I’ve been trying to get better at judging a person’s character from the get-go. I like to think I judged you correctly. I’ll spare the gory details of what happened next and instead skip ahead to where I fell asleep in your arms, my head cradled in the crook of your neck as if that’s where it always belonged. You even smelled like laundry, a little-known characteristic in the opposite sex that I always found irresistible. We held each other with an impossible comfort, a familiarity that I was sure would dissolve awkwardly in the morning when we were awake and sober. But to my surprise, it didn’t.
The following day was my last day in town, and I couldn’t get you out of my head. I tried to carry on and take in the city for the final time, but broke in my final hours; instead of leaving the experience as a memory, I wanted part two. And so I reached out.

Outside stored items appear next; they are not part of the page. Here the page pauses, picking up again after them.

(* ===== verification/VectorTests.v ===== *)
(** The unit tests of the vector, evaluated on the model of [Vector].

    [tests/unit_tests/stl/vector_test.cpp] builds a vector of integers in a pool,
    edits it and compares its contents.  Each case below is one block of that file:
    the initial list, the edit and what the test expects.  The cases over
    [std::string] and other types that are not trivially copyable are outside the
    model.  [passing_cases] hold on the model as they stand in the source;
    [failing_cases] are those where the code, as it is written, gives something else. *)
From S2P Require Import Prelude Numeric PoolAllocator Vector.

(** * Running a case *)

(** The pool of the test program is larger; no case comes near the end of this one. *)
Definition suite_heap : heap pool Z := {| hp_alloc := pool_construct 4096; hp_live := ∅; hp_cells := ∅ |}.
Definition suite_members : members pool := pool_members true 200 4.

Fixpoint read_elements (h : heap pool Z) (v : vector) (k : nat) : outcome (list Z) :=
  match k with
  | O => Ok []
  | S k' => l ← read_elements h v k'; x ← vec_get suite_members 4 h v (Z.of_nat k'); Ok (l ++ [x])
  end.
Definition contents (h : heap pool Z) (v : vector) : outcome (list Z) :=
  n ← vec_size suite_members 4 h v; read_elements h v (Z.to_nat n).

Inductive edit : Type :=
| Insert (k x : Z)                  (* insert(begin() + k, x), also emplace *)
| InsertFill (k n x : Z)            (* insert(begin() + k, n, x) *)
| InsertRange (k : Z) (l : list Z)  (* insert(begin() + k, l.begin(), l.end()) *)
| Erase (k : Z)                     (* erase(begin() + k) *)
| EraseRange (k k' : Z)             (* erase(begin() + k, begin() + k') *)
| AssignOp (l : list Z)             (* operator=(l) *)
| AssignFill (n x : Z)              (* assign(n, x) *)
| AssignRange (l : list Z)          (* assign(l.begin(), l.end()) *)
| Resize (n : Z)                    (* resize(n) *)
| ResizeFill (n x : Z).             (* resize(n, x) *)

Definition apply_edit (e : edit) (h : heap pool Z) (v : vector) : outcome (vector * heap pool Z) :=
  let position k := ptr_add 4 (vec_begin suite_members h v) k in
  let drop_iterator (m : outcome (option Z * vector * heap pool Z)) := '(_, v', h') ← m; Ok (v', h') in
  match e with
  | Insert k x => p ← position k; drop_iterator (vec_insert suite_members 4 h v p x)
  | InsertFill k n x => p ← position k; drop_iterator (vec_insert_fill suite_members 4 h v p n x)
  | InsertRange k l => p ← position k; drop_iterator (vec_insert_range suite_members 4 h v p l)
  | Erase k => p ← position k; drop_iterator (vec_erase suite_members 4 h v p)
  | EraseRange k k' => p ← position k; q ← position k'; drop_iterator (vec_erase_range suite_members 4 h v p q)
  | AssignOp l => vec_assign_op_list suite_members 4 h v l
  | AssignFill n x => vec_assign_fill suite_members 4 h v n x
  | AssignRange l => vec_assign_range suite_members 4 h v l
  | Resize n => vec_resize suite_members 4 0 h v n
  | ResizeFill n x => vec_resize_fill suite_members 4 h v n x
  end.

(** [None] is a vector constructed without arguments. *)
Definition run_case (init : option (list Z)) (e : edit) : outcome (list Z) :=
  '(v, h) ← (match init with None => Ok (vec_default, suite_heap) | Some l => vec_from_range suite_members 4 suite_heap l end);
  '(v', h') ← apply_edit e h v;
  contents h' v'.

(** * The cases *)
Definition passing_cases : list (option (list Z) * edit * list Z) :=
  [ (* ilist_assign_operator, assign_size_value, assign_iterator, assign_initializer_list *)
    (None, AssignOp [1; 2; 3; 4; 5], [1; 2; 3; 4; 5]);
    (None, AssignFill 5 42, [42; 42; 42; 42; 42]);
    (None, AssignRange [1; 2; 3; 4; 5], [1; 2; 3; 4; 5]);
    (* insert_const_iterator, emplace *)
    (Some [1; 2; 3; 4; 5], Insert 2 10, [1; 2; 10; 3; 4; 5]);
    (Some [1; 2; 3], Insert 3 4, [1; 2; 3; 4]);
    (Some [2; 3; 4], Insert 0 1, [1; 2; 3; 4]);
    (None, Insert 0 1, [1]);
    (* insert_count_value *)
    (Some [1; 2; 6; 7], InsertFill 2 3 5, [1; 2; 5; 5; 5; 6; 7]);
    (Some [4; 5; 6; 7], InsertFill 0 2 1, [1; 1; 4; 5; 6; 7]);
    (Some [10; 20; 30], InsertFill 3 4 50, [10; 20; 30; 50; 50; 50; 50]);
    (Some [100; 200; 300], InsertFill 1 0 500, [100; 200; 300]);
    (None, InsertFill 0 3 42, [42; 42; 42]);
    (* insert_input_iterators, insert_initializer_list *)
    (Some [100; 200; 300], InsertRange 1 [], [100; 200; 300]);
    (* erase_iterator *)
    (Some [100; 200; 300], Erase 2, [100; 200]);
    (Some [42], Erase 0, []);
    (* erase_first_last_iterator *)
    (Some [10; 20; 30; 40], EraseRange 0 0, [10; 20; 30; 40]);
    (Some [10; 20; 30; 40], EraseRange 1 0, [10; 20; 30; 40]);
    (Some [100; 200; 300], EraseRange 1 3, [100]);
    (Some [100; 200; 300], EraseRange 2 3, [100; 200]);
    (Some [42], EraseRange 0 1, []);
    (Some [1; 2; 3; 4], EraseRange 0 4, []);
    (* resize, resize_with_value *)
    (Some [1; 2; 3], Resize 6, [1; 2; 3; 0; 0; 0]);
    (Some [1; 2; 3; 4; 5], Resize 3, [1; 2; 3]);
    (Some [1; 2; 3], Resize 3, [1; 2; 3]);
    (Some [1; 2; 3], ResizeFill 6 42, [1; 2; 3; 42; 42; 42]);
    (Some [1; 2; 3; 4; 5], ResizeFill 3 42, [1; 2; 3]);
    (None, ResizeFill 3 7, [7; 7; 7]) ].

(** The last component is what the code gives. *)
Definition failing_cases : list (option (list Z) * edit * list Z * outcome (list Z)) :=
  [ (* insert_input_iterators, insert_initializer_list: the storage is replaced *)
    (Some [1; 2; 6; 7], InsertRange 2 [3; 4; 5], [1; 2; 3; 4; 5; 6; 7], UB);
    (Some [4; 5; 6], InsertRange 0 [1; 2; 3], [1; 2; 3; 4; 5; 6], UB);
    (Some [10; 20; 30], InsertRange 3 [40; 50; 60], [10; 20; 30; 40; 50; 60], UB);
    (Some [1; 2], InsertRange 0 [3; 4; 5], [3; 4; 5; 1; 2], UB);
    (* erase_iterator, erase_first_last_iterator: elements remain behind the place *)
    (Some [1; 2; 3; 4; 5], Erase 2, [1; 2; 4; 5], Ok [1; 2; 5; 4]);
    (Some [10; 20; 30; 40], Erase 0, [20; 30; 40], Ok [40; 20; 30]);
    (Some [1; 2; 3; 4; 5], EraseRange 0 1, [2; 3; 4; 5], Ok [5; 2; 3; 4]);
    (Some [1; 2; 3; 4; 5], EraseRange 0 2, [3; 4; 5], Ok [5; 2; 3]) ].

(** Every case of the first list ends with the contents the test file expects. *)
Theorem vector_suite_passes : Forall (fun '(init, e, expected) => run_case init e = Ok expected) passing_cases.
Proof. unfold passing_cases. repeat (apply Forall_cons; split; [vm_compute; reflexivity|]). constructor. Qed.

(** The cases of the second list end otherwise: erasing elements that are not at the
    end overwrites one place again and again and then drops the wrong elements, and a
    range insert that replaces the storage goes on with a position in the old one. *)
Theorem vector_suite_fails :
  Forall (fun '(init, e, expected, actual) => run_case init e = actual /\ actual <> Ok expected) failing_cases.
Proof.
  unfold failing_cases.
  repeat (apply Forall_cons; split; [split; [vm_compute; reflexivity|discriminate]|]). constructor.
Qed.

That closing night in the city was quite the memorable one because of the way it unraveled in a manner that only happened in films. We got acquainted with one another’s bodies again: I can’t say it was the best I ever had, but the chemistry made it that much more special. Forget the physical part, I just wanted to keep my legs wrapped around you and my fingers running through your hair, forever.
I’m a sucker for late night adventure. Maybe it’s because I’ve read too many books or watched one too many episodes of Gilmore Girls, but I loved that it felt like living out a high school romance. We drove around that upscale neighborhood, where you pointed out the mansions looming above us and houses with 3 car garages. I told you I wanted to see Austin from a vantage point, and so you drove us to the highest peak.
Admittedly, the thought that I could be murdered crossed my mind once or twice, especially as we held hands and climbed up the pitch-dark stairs to the top. But once I saw the city lights and heard the faraway chiming of live music somewhere out there, I knew this was where I needed to be.
We stood atop a table that offered spectacular views, one in which another couple had been perched but graciously gave up to us as we approached. That damn Southern hospitality. You slid your arm across my shoulders and I nestled my head in that same comfortable space in your neck and thought: there’s nowhere else I’d rather be in this moment.
I won’t forget that night. I’ll remember the 24-hour diner we went to after, the ice cream-topped brownie that we couldn’t finish, and your offer to drop me off at the airport at three in the morning. The context is key: I wonder if I would have liked you as much if I met you in another place or time, or in the city I call home. We’re too different, and when real-life is introduced, the magic is gone.
But for that night I carried on living my pretend-life, because I felt something that I hadn’t felt in a long time. No ulterior motives, no dishonesty, no negativity. Just a good time.